• YOUR GOAL:
Where "mSmramRanges" occurs in a line of the entries below, copy that line.
......
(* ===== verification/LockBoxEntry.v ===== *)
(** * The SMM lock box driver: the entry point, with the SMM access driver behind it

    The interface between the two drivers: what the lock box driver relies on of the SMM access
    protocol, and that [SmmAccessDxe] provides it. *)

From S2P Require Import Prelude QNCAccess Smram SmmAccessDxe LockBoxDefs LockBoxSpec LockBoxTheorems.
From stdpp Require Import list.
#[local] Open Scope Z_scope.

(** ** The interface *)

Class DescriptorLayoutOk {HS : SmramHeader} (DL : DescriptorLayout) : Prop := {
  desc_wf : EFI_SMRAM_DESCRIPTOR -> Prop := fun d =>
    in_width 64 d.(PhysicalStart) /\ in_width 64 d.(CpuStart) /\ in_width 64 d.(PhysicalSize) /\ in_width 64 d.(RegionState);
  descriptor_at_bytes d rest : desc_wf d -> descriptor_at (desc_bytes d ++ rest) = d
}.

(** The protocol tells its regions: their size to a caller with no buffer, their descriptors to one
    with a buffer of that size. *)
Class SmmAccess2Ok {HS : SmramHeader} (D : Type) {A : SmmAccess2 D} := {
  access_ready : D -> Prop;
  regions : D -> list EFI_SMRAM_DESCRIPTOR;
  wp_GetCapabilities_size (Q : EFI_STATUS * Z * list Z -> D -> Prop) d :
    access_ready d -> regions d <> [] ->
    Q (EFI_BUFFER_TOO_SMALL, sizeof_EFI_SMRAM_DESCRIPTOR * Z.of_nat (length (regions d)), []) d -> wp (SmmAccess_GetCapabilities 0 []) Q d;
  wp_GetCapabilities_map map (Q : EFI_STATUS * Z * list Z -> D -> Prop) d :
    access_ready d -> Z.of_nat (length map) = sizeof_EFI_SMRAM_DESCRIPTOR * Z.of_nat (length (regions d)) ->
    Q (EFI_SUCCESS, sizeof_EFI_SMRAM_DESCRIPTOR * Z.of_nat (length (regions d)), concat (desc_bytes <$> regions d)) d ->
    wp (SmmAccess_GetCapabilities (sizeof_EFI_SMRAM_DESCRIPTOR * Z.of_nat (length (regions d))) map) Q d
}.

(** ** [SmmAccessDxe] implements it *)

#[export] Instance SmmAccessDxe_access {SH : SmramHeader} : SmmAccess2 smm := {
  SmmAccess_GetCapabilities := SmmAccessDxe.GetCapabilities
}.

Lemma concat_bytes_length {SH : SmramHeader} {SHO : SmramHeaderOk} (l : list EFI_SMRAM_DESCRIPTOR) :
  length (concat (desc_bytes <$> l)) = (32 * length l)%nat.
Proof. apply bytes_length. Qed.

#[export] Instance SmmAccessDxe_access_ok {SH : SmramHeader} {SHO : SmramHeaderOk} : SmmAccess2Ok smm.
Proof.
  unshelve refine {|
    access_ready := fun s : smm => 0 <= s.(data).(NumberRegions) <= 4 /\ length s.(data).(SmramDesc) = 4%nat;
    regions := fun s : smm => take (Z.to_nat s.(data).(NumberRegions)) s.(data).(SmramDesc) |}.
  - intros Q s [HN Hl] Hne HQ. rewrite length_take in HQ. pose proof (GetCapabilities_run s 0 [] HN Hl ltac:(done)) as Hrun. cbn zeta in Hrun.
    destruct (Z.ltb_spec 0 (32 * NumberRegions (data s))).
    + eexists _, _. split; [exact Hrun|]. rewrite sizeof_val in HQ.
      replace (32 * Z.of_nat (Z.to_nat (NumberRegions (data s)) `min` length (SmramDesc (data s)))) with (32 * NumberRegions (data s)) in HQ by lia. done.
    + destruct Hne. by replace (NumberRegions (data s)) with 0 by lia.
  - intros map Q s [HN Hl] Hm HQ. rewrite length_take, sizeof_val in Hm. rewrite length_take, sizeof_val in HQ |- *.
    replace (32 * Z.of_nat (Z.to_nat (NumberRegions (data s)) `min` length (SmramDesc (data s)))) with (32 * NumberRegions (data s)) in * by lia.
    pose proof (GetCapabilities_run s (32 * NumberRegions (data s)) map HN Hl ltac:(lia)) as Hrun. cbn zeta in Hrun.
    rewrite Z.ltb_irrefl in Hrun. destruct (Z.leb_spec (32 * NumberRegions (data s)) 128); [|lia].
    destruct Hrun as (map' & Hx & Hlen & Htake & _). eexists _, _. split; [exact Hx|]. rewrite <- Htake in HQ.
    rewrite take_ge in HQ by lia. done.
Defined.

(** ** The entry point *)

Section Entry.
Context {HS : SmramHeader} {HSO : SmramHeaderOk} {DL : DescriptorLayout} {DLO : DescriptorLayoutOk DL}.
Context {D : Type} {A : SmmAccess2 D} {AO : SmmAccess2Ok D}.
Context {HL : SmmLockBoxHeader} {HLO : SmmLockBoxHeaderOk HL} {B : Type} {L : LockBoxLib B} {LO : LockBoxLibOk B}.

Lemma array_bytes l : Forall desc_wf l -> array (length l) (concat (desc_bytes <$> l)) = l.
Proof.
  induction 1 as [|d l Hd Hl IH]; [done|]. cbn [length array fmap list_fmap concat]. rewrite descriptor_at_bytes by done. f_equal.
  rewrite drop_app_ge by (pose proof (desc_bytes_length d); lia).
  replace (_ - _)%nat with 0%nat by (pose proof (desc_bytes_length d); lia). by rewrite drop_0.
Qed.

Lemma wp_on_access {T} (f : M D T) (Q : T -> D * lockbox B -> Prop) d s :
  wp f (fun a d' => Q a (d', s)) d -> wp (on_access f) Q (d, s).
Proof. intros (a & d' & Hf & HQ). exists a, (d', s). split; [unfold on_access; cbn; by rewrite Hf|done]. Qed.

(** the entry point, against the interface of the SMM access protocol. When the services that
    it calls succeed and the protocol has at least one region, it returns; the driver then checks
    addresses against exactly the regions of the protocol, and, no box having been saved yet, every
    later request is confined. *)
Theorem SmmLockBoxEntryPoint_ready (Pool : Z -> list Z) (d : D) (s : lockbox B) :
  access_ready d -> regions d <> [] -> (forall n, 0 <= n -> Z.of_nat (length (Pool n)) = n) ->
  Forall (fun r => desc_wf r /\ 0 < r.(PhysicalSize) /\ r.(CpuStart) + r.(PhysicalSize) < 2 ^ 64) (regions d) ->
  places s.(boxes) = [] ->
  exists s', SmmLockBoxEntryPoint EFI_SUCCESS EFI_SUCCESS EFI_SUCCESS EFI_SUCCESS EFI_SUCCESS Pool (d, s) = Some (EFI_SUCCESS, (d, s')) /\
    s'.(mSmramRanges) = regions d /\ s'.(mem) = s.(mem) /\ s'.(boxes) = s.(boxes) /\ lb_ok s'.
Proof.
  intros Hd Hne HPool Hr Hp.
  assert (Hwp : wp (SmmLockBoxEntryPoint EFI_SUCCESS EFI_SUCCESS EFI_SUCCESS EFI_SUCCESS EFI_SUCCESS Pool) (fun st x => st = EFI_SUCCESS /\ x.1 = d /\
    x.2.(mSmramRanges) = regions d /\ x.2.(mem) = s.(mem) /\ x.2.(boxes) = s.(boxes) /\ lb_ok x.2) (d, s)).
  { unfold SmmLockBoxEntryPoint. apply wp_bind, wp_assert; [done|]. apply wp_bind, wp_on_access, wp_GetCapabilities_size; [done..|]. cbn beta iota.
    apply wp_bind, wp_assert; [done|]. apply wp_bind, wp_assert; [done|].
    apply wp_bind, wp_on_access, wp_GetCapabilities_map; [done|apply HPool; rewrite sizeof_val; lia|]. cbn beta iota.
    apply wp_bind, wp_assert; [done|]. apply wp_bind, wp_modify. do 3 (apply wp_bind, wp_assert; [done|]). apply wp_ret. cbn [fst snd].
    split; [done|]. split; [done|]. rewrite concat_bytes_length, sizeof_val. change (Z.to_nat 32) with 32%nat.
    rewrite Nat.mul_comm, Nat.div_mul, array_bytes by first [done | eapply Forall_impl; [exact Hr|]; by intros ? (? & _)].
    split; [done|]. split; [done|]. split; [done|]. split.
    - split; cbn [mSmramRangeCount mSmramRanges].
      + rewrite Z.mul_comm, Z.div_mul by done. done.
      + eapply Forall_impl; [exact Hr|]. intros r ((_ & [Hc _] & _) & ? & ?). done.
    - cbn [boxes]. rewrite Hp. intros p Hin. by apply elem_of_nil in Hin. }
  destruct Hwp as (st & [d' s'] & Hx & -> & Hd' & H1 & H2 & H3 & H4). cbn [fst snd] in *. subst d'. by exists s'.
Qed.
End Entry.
......
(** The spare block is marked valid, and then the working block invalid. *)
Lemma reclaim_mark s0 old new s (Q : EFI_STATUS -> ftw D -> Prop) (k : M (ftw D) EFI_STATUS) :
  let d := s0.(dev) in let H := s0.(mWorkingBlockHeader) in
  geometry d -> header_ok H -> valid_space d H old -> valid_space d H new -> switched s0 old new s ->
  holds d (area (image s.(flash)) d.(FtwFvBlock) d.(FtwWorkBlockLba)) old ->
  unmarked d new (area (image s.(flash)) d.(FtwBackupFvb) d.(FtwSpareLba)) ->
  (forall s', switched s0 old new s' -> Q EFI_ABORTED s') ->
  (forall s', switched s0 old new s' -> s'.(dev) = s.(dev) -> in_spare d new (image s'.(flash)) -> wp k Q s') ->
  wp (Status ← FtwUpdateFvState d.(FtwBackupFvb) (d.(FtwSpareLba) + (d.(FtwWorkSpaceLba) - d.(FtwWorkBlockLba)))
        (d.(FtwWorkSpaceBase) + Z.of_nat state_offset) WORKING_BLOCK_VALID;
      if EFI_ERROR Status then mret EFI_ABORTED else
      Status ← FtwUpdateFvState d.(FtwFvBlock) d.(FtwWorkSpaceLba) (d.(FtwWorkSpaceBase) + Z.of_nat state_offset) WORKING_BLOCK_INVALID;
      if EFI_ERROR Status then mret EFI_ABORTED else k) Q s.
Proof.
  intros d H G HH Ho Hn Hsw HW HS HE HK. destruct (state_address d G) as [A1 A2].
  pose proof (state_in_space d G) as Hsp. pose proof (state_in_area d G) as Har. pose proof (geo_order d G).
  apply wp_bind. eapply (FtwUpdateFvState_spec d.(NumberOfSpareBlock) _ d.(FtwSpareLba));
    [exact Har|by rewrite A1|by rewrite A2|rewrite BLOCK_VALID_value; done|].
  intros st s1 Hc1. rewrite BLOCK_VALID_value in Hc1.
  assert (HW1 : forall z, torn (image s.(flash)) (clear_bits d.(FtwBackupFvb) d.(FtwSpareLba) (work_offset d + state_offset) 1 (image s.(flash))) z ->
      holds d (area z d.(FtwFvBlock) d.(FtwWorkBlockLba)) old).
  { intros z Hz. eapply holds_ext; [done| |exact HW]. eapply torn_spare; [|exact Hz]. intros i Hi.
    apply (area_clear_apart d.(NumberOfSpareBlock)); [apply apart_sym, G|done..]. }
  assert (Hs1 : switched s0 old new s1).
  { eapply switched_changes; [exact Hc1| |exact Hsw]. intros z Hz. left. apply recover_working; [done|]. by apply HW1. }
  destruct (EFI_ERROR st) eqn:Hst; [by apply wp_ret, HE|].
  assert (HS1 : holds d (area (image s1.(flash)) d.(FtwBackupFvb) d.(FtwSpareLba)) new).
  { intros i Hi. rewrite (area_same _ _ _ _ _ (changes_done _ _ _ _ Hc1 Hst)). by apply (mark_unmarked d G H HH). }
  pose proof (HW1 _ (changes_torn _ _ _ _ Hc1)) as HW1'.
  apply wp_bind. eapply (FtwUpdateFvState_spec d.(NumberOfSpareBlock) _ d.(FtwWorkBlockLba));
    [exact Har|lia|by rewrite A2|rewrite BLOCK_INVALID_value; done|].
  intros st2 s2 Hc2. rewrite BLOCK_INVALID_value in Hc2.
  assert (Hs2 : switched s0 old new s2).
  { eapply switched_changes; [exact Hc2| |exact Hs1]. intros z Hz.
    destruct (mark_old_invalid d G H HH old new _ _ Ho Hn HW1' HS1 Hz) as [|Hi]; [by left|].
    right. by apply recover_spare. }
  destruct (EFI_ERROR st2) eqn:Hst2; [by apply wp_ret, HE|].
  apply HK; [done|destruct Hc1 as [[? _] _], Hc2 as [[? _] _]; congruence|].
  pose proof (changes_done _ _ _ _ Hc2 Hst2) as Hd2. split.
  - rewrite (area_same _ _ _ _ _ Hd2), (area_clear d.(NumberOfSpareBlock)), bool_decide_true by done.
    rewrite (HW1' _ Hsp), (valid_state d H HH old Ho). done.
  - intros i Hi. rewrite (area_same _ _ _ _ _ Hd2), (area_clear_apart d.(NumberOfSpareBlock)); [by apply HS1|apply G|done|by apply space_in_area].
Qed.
......
• RESPONSE TO THE EXERCISE:
    s'.(mSmramRanges) = regions d /\ s'.(mem) = s.(mem) /\ s'.(boxes) = s.(boxes) /\ lb_ok s'.
    x.2.(mSmramRanges) = regions d /\ x.2.(mem) = s.(mem) /\ x.2.(boxes) = s.(boxes) /\ lb_ok x.2) (d, s)).
    - split; cbn [mSmramRangeCount mSmramRanges].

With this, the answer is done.